I have taken all the photos (I think – I leave space for indecision or panic to prove otherwise) for the “Pairs” Assignment, but have not done any writing up on the getting there. This -four contrasting pairs I had taken before I started this course – is a start…
Busy & Quiet
Young & Old
straight & curved
night & day
My first thought about these, is that they were all taken quite a long time ago. Possibly, I have stopped taking things that distil down to an opposable quality, but I doubt it. A better way would be perhaps to make other connections between the two photos in each pair: the London Underground; people in Moldova; glass roofs with iron framework; a tourist cliche in Moscow. And this then suggests that a contrast is only a contrast if it is seen in conjunction with its corresponding opposite. This seems a good place to start.
And then, there is the question of other contrasts and oppositions between the two pictures. The two pictures taken on the underground are very different by way of “feel”: one feels cramped and crushed (taken with a 50mm lens) one open and spacious (taken with a 35mm lens, which isn’t that much shorter, but I am much further away from the nearest thing you can focus on). “Young” is seen from a distance, but “Old” is a big close up. “Straight” is – just – colour and the main lines run vertically; “Curved” is black and white and the lines run through the frame horizontally.
The two shots of St Basil’s are probably the most one dimensional – what makes them interesting is that they are taken from a high viewpoint (out of the window of my room in the – now demolished – Hotel Rossiya) that is not normally available to people with cameras; I don’t think that is enough for their equivalent to be included in the assessment. Equally, Young and Old would work better as a pair, if they both weren’t standing on the right side of the frame.
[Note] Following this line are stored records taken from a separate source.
(** * The resume-analysis demo front-end (app.py): prompt builder, retrying
    request dispatcher and payload construction.

    The Streamlit script is embedded shallowly.  Python values that travel
    through the program (JSON bodies, payloads, the user's requirements) are
    values of [pyval]; dict literals and parsed JSON objects are association
    lists in insertion order.  What the dispatcher does to the outside world
    (Streamlit widgets, the HTTP POST, [time.sleep]) is recorded, in order, in
    a trace of [event]s threaded through a state-and-exception monad [M].
    The remote endpoint is a parameter: [server url payload k] is what the
    k-th POST of a dispatch meets (a response, or an exception raised by
    [session.post]). *)

From Stdlib Require Import String Ascii List ZArith Lia Bool Arith.
From Stdlib Require Import Permutation Sorted OrderedTypeEx.
Import ListNotations.
Open Scope string_scope.
Open Scope list_scope.
Open Scope nat_scope.

Set Warnings "-register-all".

(** ** Python values *)

Inductive pyval : Type :=
| PNone
| PBool (b : bool)
| PInt (z : Z)
| PFloat (m e : Z)                      (* the double m * 2^e *)
| PStr (s : string)
| PList (l : list pyval)
| PDict (d : list (string * pyval)).

(** Truth value of an object, as tested by [if x:]. *)
Definition truthy (v : pyval) : bool :=
  match v with
  | PNone => false
  | PBool b => b
  | PInt z => negb (z =? 0)%Z
  | PFloat m _ => negb (m =? 0)%Z
  | PStr s => match s with EmptyString => false | String _ _ => true end
  | PList l => match l with [] => false | _ :: _ => true end
  | PDict d => match d with [] => false | _ :: _ => true end
  end.

Fixpoint assoc (k : string) (d : list (string * pyval)) : option pyval :=
  match d with
  | [] => None
  | (k', v) :: d' => if String.eqb k k' then Some v else assoc k d'
  end.

(** [d.get(k, default)] on a dict. *)
Definition dict_get (d : list (string * pyval)) (k : string) (default : pyval) : pyval :=
  match assoc k d with
  | Some v => v
  | None => default
  end.

Definition keys (d : list (string * pyval)) : list string := map fst d.

Definition has_key (v : pyval) (k : string) : bool :=
  match v with
  | PDict d => existsb (String.eqb k) (keys d)
  | _ => false
  end.

(** ** Exceptions

    The handlers of [analyze_resumes] tell exceptions apart by class only.
    [ClsTimeout] stands for [requests.exceptions.Timeout] and its subclasses,
    [ClsRequestException] for the other subclasses of [RequestException],
    [ClsException] for every other subclass of [Exception], and
    [ClsBaseException] for what derives from [BaseException] alone
    ([KeyboardInterrupt], [SystemExit]). *)

Inductive exn_class : Type :=
| ClsTimeout
| ClsRequestException
| ClsException
| ClsBaseException.

Record exn : Type := mkExn { exn_cls : exn_class; exn_msg : string }.

(** [isinstance(e, requests.exceptions.Timeout)] *)
Definition is_Timeout (e : exn) : bool :=
  match exn_cls e with ClsTimeout => true | _ => false end.

(** [isinstance(e, requests.exceptions.RequestException)] *)
Definition is_RequestException (e : exn) : bool :=
  match exn_cls e with ClsTimeout | ClsRequestException => true | _ => false end.

(** [isinstance(e, Exception)] *)
Definition is_Exception (e : exn) : bool :=
  match exn_cls e with ClsBaseException => false | _ => true end.

Definition AttributeError (msg : string) : exn := mkExn ClsException msg.

(** ** Formatted strings

    An f-string is kept as its sequence of parts: literal text and the
    interpolated values, not yet rendered. *)

Inductive frag : Type :=
| Txt (s : string)
| Fmt (v : pyval)                        (* {v} *)
| FmtExn (e : exn)                       (* {str(e)} *)
| FmtElapsed.                            (* {end_time - start_time:.2f} *)

Definition fstring : Type := list frag.
(** * burp_client.py / burp_mcp.py: the repeat pipeline and the agent tools

    A shallow embedding of the Python sources [burp_client.py] and
    [burp_mcp.py].

    - Python [str] is [string]; the embedding covers ASCII text, on which
      [lower], [upper] and [strip] below agree with Python's.
    - Python [dict] is an insertion-ordered association list with unique
      keys ([Dict]): assignment to a present key keeps its position,
      assignment to an absent key appends.
    - Values decoded from JSON are [json]; its numbers are integers.
    - Exceptions are [exn]; fallible code returns [result].
    - The network (the Burp REST Bridge reached through [urllib], the proxy
      reached through [requests]) is a pair of oracles, variables of the
      section [Client]; every call is recorded in an event log.  An oracle
      says what the call meets: an answer, or one of the exceptions the
      code catches, or any other exception, which passes through. *)

From Stdlib Require Import String Ascii List ZArith Lia Bool DecimalString
  DecimalPos DecimalZ.
Import ListNotations.
Local Open Scope list_scope.
Local Open Scope string_scope.

(** ** Python strings *)
Module Str.

(** The characters [str.strip()] removes, within ASCII:
    TAB, LF, VT, FF, CR, FS, GS, RS, US and SPACE. *)
Definition is_space (c : ascii) : bool :=
  let n := nat_of_ascii c in
  (((9 <=? n) && (n <=? 13)) || ((28 <=? n) && (n <=? 32)))%nat.

Definition lower_char (c : ascii) : ascii :=
  let n := nat_of_ascii c in
  if ((65 <=? n) && (n <=? 90))%nat then ascii_of_nat (n + 32) else c.

Definition upper_char (c : ascii) : ascii :=
  let n := nat_of_ascii c in
  if ((97 <=? n) && (n <=? 122))%nat then ascii_of_nat (n - 32) else c.

Fixpoint map (f : ascii -> ascii) (s : string) : string :=
  match s with
  | EmptyString => EmptyString
  | String c s' => String (f c) (map f s')
  end.

(** [s.lower()], [s.upper()] *)
Definition lower (s : string) : string := map lower_char s.
Definition upper (s : string) : string := map upper_char s.

(** [s.startswith(p)] *)
Fixpoint startswith (p s : string) : bool :=
  match p, s with
  | EmptyString, _ => true
  | String a p', String b s' => Ascii.eqb a b && startswith p' s'
  | String _ _, EmptyString => false
  end.

Fixpoint drop (n : nat) (s : string) : string :=
  match n, s with
  | O, _ => s
  | S n', String _ s' => drop n' s'
  | S _, EmptyString => EmptyString
  end.

(** [s[:n]] for [n >= 0] *)
Fixpoint take (n : nat) (s : string) : string :=
  match n, s with
  | S n', String c s' => String c (take n' s')
  | _, _ => EmptyString
  end.

(** [s.find(sep)], [None] for -1 *)
Fixpoint find (sep s : string) : option nat :=
  if startswith sep s then Some O
  else match s with
       | EmptyString => None
       | String _ s' => option_map S (find sep s')
       end.

(** [sep in s] *)
Definition contains (sep s : string) : bool :=
  match find sep s with Some _ => true | None => false end.

(** [s.partition(sep)] for a non-empty [sep] *)
Definition partition (s sep : string) : string * string * string :=
  match find sep s with
  | Some i => (take i s, sep, drop (i + String.length sep) s)
  | None => (s, EmptyString, EmptyString)
  end.

(** [s.split(c)] for a one-character separator: never the empty list. *)
Fixpoint split (c : ascii) (s : string) : list string :=
  match s with
  | EmptyString => [EmptyString]
  | String a s' =>
      if Ascii.eqb a c then EmptyString :: split c s'
      else match split c s' with
           | h :: t => String a h :: t
           | [] => [String a EmptyString]
           end
  end.

(** [s.split(c, 1)] for a one-character separator. *)
Fixpoint split1 (c : ascii) (s : string) : list string :=
  match s with
  | EmptyString => [EmptyString]
  | String a s' =>
      if Ascii.eqb a c then [EmptyString; s']
      else match split1 c s' with
           | h :: t => String a h :: t
           | [] => [String a EmptyString]
           end
  end.

Fixpoint lstrip (s : string) : string :=
  match s with
  | EmptyString => EmptyString
  | String c s' => if is_space c then lstrip s' else s
  end.

Fixpoint rstrip (s : string) : string :=
  match s with
  | EmptyString => EmptyString
  | String c s' =>
      match rstrip s' with
      | EmptyString => if is_space c then EmptyString else String c EmptyString
      | r => String c r
      end
  end.

(** [s.strip()] *)
Definition strip (s : string) : string := rstrip (lstrip s).

(** [s.rstrip("/")] *)
Fixpoint rstrip_char (x : ascii) (s : string) : string :=
  match s with
  | EmptyString => EmptyString
  | String c s' =>
      match rstrip_char x s' with
      | EmptyString => if Ascii.eqb c x then EmptyString else String c EmptyString
      | r => String c r
      end
  end.

(** The scan of [s.replace(old, new)] for a non-empty [old]: left to right,
    non-overlapping; [skip] counts the characters of a match still to be
    passed over. *)
Fixpoint replace_scan (old new : string) (skip : nat) (s : string) : string :=
  match s with
  | EmptyString => EmptyString
  | String c s' =>
      match skip with
      | S k => replace_scan old new k s'
      | O => if startswith old s
             then new ++ replace_scan old new (String.length old - 1) s'
             else String c (replace_scan old new O s')
      end
  end.

Fixpoint intersperse (new s : string) : string :=
  match s with
  | EmptyString => EmptyString
  | String c s' => String c (new ++ intersperse new s')
  end.

(** [s.replace(old, new)]; an empty [old] matches before every character
    and at the end. *)
Definition replace (s old new : string) : string :=
  match old with
  | EmptyString => new ++ intersperse new s
  | String _ _ => replace_scan old new O s
  end.

(** [str(n)] / [f"{n}"] for an [int]. *)
Definition of_Z (n : Z) : string := NilZero.string_of_int (Z.to_int n).

Definition LF : string := String (ascii_of_nat 10) EmptyString.
Definition CR : string := String (ascii_of_nat 13) EmptyString.
Definition CRLF : string := CR ++ LF.

End Str.

(** ** Exceptions and results *)

Inductive exn : Type :=
| RuntimeError (msg : string)
| ValueError (msg : string)
| AttributeError
| IndexError
| RequestException (msg : string)
| UnicodeDecodeError
| JSONDecodeError
| OSError (msg : string).

Inductive result (A : Type) : Type :=
| Return (a : A)
| Raise (e : exn).
Arguments Return {A} a.
Arguments Raise {A} e.

(** ** Python dictionaries *)
Module Dict.
Section Dict.
Context {V : Type}.

Definition t := list (string * V).

Definition keys (d : t) : list string := List.map fst d.

(** [d.get(k)] *)
Fixpoint get (d : t) (k : string) : option V :=
  match d with
  | [] => None
  | (k', v) :: d' => if String.eqb k' k then Some v else get d' k
  end.

(** [k in d] *)
Definition mem (d : t) (k : string) : bool :=
  match get d k with Some _ => true | None => false end.

(** [d[k] = v] *)
Fixpoint set (d : t) (k : string) (v : V) : t :=
  match d with
  | [] => [(k, v)]
  | (k', v') :: d' =>
      if String.eqb k' k then (k', v) :: d' else (k', v') :: set d' k v
  end.

(** [del d[k]] for a present key; the dictionary itself for an absent one. *)
Fixpoint remove (d : t) (k : string) : t :=
  match d with
  | [] => []
  | (k', v') :: d' =>
      if String.eqb k' k then d' else (k', v') :: remove d' k
  end.

(** [d.update(other)]: assignment of [other]'s items in their order. *)
Definition update (d other : t) : t :=
  fold_left (fun acc kv => set acc (fst kv) (snd kv)) other d.

End Dict.
Arguments t V : clear implicits.
End Dict.

(** ** Values decoded from JSON *)

Local Unset Elimination Schemes.
Inductive json : Type :=
| JNull
| JBool (b : bool)
| JNum (n : Z)
| JStr (s : string)
| JArr (l : list json)
| JObj (d : list (string * json)).
Local Set Elimination Schemes.

(** Python truthiness: [not v] is [negb (truthy v)]. *)
Definition truthy (v : json) : bool :=
  match v with
  | JNull => false
  | JBool b => b
  | JNum n => negb (n =? 0)%Z
  | JStr s => negb (s =? "")
  | JArr l => match l with [] => false | _ :: _ => true end
  | JObj d => match d with [] => false | _ :: _ => true end
  end.

(** [v.get(k, default)]: only a dictionary has [get]. *)
Definition json_get (v : json) (k : string) (default : json) : result json :=
  match v with
  | JObj d => Return (match Dict.get d k with Some x => x | None => default end)
  | _ => Raise AttributeError
  end.
(** [e.k] for the keys the handler reads: a property of an object, and
    [undefined] on a string, number, boolean or array (none of the keys is
    a prototype property). On [undefined] and [null] the access throws; the
    handler guards every access with [!event ||]. *)
Definition prop (e : value) (k : string) : value :=
  match e with
  | Some (JObj props) => assoc k props
  | _ => None
  end.

(** [v || d] with a non-undefined right operand. *)
Definition or_else (v : value) (d : json) : json :=
  match v with
  | Some j => if truthy v then j else d
  | None => d
  end.

(** A property as it reaches the table: [JSON.stringify] leaves a property
    that is [undefined] out of the request, and a column the request does
    not name is read as [NULL] when it has no default. *)
Definition sent (v : value) : json :=
  match v with
  | Some j => j
  | None => JNull
  end.

(** Structural equality of documents. *)
Fixpoint eqb (a b : json) {struct a} : bool :=
  match a, b with
  | JNull, JNull => true
  | JBool x, JBool y => Bool.eqb x y
  | JNum x, JNum y => (x =? y)%Z
  | JStr x, JStr y => (x =? y)
  | JArr xs, JArr ys =>
      (fix all2 (xs ys : list json) {struct xs} : bool :=
         match xs, ys with
         | [], [] => true
         | x :: xs', y :: ys' => eqb x y && all2 xs' ys'
         | _, _ => false
         end) xs ys
  | JObj ps, JObj qs =>
      (fix all2 (ps qs : list (string * json)) {struct ps} : bool :=
         match ps, qs with
         | [], [] => true
         | (k, x) :: ps', (k', y) :: qs' => (k =? k') && eqb x y && all2 ps' qs'
         | _, _ => false
         end) ps qs
  | _, _ => false
  end.

End Json.
Import Json.

(** ** The ingestion endpoint, [api/log-event.ts] *)

Module LogEvent.

(** *** The table [conversation_events] *)

Record Row : Type := mkRow {
  event_id : json;
  conversation_id : json;
  merchant_id : json;
  direction : json;
  source : json;
  message : json;
  timestamp : json;
  intention : json;
  tagging : json;
  language : json;
  contextual_summary : json;
  working_context : json;
  memory_basket : json;
  retrieved_docs : json;
  filter_response : json;
  model_calls : json;
  response_time_ms : json;
  eval : json;
  metadata : json
}.

Inductive coltype : Type := TEXT | JSONB | TIMESTAMPTZ | INTEGER.

Record Column : Type := mkColumn {
  col_name : string;
  col_type : coltype;
  col_not_null : bool;
  col_value : Row -> json
}.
So, for the assignment, where do I start? I will accept that the contrast will need more than just the subject matter to be activated, although the abstract state will not necessarily need to be obvious from just one of the pictures. Beyond this, one or more technical oppositions – long lens v short lens; portrait v landscape – will help in expressing the contrast. I will try and introduce formal contrasts to highlight the differences between each photo in a pair.
Other things that may not be necessarily obvious – each photograph in the pair being taken in a place with different connotations, say – can also help with this. I shall take one photograph of each pair in one of two locations. I shall try and ‘rhyme’ elements of various pictures, giving some idea of a series of connections greater than just the contrasting states depicted. I hope overall there will be some unity that ties the whole assignment together.